Exercise directions:
In the records below, find the line holding "events : list event;" and the line holding "mkLoop l (time_event_list". Set down both, with every line between them, exactly.

Saved data entries
#####
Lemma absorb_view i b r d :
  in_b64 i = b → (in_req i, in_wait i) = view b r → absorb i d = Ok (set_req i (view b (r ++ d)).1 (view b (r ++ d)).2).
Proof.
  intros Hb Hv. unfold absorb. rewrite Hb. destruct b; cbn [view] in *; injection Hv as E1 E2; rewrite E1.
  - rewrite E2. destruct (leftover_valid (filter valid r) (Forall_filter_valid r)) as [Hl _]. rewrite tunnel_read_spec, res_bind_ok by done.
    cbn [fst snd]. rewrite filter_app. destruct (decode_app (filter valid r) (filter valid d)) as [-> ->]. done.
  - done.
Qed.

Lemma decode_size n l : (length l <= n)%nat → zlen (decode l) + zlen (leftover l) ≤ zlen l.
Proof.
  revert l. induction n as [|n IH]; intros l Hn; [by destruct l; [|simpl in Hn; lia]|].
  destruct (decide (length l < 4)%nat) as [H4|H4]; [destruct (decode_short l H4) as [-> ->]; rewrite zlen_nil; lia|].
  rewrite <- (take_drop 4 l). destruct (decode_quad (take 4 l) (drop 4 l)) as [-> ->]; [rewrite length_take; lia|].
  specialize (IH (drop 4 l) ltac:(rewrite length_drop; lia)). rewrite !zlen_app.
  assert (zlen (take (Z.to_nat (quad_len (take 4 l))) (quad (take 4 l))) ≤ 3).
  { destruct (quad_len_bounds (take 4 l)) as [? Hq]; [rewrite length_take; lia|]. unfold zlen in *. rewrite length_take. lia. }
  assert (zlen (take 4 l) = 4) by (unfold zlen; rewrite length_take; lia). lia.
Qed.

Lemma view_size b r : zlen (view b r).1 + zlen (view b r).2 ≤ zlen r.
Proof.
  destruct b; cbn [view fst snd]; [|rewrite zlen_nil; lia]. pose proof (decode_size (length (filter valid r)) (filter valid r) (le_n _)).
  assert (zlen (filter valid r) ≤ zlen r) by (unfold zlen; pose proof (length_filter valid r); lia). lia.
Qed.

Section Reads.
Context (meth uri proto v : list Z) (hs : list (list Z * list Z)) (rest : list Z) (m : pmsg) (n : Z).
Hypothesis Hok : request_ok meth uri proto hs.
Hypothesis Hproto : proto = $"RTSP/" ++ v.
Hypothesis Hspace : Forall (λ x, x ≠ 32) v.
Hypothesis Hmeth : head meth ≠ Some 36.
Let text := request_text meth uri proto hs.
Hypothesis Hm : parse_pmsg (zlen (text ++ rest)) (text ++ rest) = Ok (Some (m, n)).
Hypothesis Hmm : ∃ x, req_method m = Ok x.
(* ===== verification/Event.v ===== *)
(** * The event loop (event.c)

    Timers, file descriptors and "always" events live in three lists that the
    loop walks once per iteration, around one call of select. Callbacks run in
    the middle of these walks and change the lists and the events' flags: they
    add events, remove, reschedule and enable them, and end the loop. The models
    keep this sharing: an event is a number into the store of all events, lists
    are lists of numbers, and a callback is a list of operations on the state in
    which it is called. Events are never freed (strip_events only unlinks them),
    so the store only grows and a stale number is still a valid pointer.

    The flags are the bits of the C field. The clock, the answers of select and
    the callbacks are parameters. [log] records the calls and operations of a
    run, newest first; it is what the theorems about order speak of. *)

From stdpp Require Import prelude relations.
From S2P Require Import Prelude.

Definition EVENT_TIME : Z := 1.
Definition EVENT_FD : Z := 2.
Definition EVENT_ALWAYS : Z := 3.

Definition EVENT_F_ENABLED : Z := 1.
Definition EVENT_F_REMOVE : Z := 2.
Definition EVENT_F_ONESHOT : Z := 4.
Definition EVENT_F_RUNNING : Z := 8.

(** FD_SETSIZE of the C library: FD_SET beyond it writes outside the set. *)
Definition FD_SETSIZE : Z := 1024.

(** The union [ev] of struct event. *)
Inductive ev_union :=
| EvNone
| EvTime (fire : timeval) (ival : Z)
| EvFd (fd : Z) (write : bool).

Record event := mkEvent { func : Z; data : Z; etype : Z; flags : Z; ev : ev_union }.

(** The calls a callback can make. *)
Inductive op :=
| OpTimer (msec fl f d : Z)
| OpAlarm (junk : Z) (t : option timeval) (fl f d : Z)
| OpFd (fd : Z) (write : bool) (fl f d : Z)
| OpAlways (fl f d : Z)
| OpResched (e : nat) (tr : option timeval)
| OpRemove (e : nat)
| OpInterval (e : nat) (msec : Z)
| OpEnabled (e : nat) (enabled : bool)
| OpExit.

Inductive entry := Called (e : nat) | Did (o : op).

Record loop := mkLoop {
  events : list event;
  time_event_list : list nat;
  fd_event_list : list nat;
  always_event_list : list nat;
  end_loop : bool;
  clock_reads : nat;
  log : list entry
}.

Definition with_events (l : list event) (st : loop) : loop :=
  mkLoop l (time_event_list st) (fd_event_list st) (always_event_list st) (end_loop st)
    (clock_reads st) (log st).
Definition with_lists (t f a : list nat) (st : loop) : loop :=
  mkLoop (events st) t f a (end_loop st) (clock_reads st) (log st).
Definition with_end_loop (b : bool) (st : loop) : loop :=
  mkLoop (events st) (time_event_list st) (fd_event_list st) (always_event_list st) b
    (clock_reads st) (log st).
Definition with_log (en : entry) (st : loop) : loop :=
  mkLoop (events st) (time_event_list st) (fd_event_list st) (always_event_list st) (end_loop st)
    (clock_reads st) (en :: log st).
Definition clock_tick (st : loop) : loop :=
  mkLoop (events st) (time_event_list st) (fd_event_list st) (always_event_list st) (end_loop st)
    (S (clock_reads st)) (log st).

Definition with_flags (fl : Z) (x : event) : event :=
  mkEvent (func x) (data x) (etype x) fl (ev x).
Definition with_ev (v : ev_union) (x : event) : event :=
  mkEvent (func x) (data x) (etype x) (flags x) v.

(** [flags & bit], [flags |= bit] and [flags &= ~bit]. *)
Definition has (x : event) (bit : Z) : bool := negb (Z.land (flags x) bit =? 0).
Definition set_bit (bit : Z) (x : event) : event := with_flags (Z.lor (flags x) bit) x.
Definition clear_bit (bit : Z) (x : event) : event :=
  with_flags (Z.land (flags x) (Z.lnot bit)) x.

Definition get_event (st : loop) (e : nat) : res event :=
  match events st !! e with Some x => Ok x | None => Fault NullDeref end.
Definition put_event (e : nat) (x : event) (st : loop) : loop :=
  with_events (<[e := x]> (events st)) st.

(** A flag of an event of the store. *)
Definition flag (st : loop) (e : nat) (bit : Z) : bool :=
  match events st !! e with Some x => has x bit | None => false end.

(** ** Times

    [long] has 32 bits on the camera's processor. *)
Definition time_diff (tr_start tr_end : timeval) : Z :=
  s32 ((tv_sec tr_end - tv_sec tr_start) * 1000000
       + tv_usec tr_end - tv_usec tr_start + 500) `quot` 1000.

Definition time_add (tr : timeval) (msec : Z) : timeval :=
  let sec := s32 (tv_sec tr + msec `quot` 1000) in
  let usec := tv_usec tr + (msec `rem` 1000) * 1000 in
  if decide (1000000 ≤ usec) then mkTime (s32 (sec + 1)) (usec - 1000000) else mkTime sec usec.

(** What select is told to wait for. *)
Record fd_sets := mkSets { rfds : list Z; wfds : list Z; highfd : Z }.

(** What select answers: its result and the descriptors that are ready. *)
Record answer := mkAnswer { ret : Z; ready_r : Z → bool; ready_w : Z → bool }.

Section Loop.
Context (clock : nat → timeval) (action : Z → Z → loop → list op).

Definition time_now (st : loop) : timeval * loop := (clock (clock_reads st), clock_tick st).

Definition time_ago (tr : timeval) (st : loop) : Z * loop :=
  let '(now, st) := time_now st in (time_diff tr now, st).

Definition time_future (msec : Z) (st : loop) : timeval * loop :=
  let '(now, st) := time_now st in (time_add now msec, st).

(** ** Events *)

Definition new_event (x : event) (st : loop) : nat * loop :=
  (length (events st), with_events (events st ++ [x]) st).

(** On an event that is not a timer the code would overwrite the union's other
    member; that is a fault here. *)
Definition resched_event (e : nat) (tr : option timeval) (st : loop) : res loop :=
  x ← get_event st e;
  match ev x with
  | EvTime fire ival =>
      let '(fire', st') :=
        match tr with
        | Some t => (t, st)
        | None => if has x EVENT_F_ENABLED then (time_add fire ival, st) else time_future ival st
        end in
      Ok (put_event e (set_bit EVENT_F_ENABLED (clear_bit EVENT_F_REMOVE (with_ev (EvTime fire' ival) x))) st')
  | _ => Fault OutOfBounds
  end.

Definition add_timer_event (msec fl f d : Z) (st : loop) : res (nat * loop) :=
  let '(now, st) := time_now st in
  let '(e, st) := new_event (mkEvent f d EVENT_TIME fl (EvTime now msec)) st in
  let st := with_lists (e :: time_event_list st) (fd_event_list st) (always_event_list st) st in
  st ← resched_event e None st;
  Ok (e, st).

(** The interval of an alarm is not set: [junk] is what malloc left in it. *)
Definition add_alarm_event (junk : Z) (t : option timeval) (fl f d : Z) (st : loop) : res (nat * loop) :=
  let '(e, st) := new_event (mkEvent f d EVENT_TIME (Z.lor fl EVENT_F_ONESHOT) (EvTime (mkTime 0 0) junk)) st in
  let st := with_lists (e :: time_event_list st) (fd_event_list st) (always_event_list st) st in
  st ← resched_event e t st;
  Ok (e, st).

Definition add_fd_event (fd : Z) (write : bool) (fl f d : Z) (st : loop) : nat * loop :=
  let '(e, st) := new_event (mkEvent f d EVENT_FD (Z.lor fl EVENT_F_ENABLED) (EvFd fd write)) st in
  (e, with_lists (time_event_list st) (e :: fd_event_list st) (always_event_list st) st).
#####
Response area:
  events : list event;
  time_event_list : list nat;
  fd_event_list : list nat;
  always_event_list : list nat;
  end_loop : bool;
  clock_reads : nat;
  log : list entry
}.

Definition with_events (l : list event) (st : loop) : loop :=
  mkLoop l (time_event_list st) (fd_event_list st) (always_event_list st) (end_loop st)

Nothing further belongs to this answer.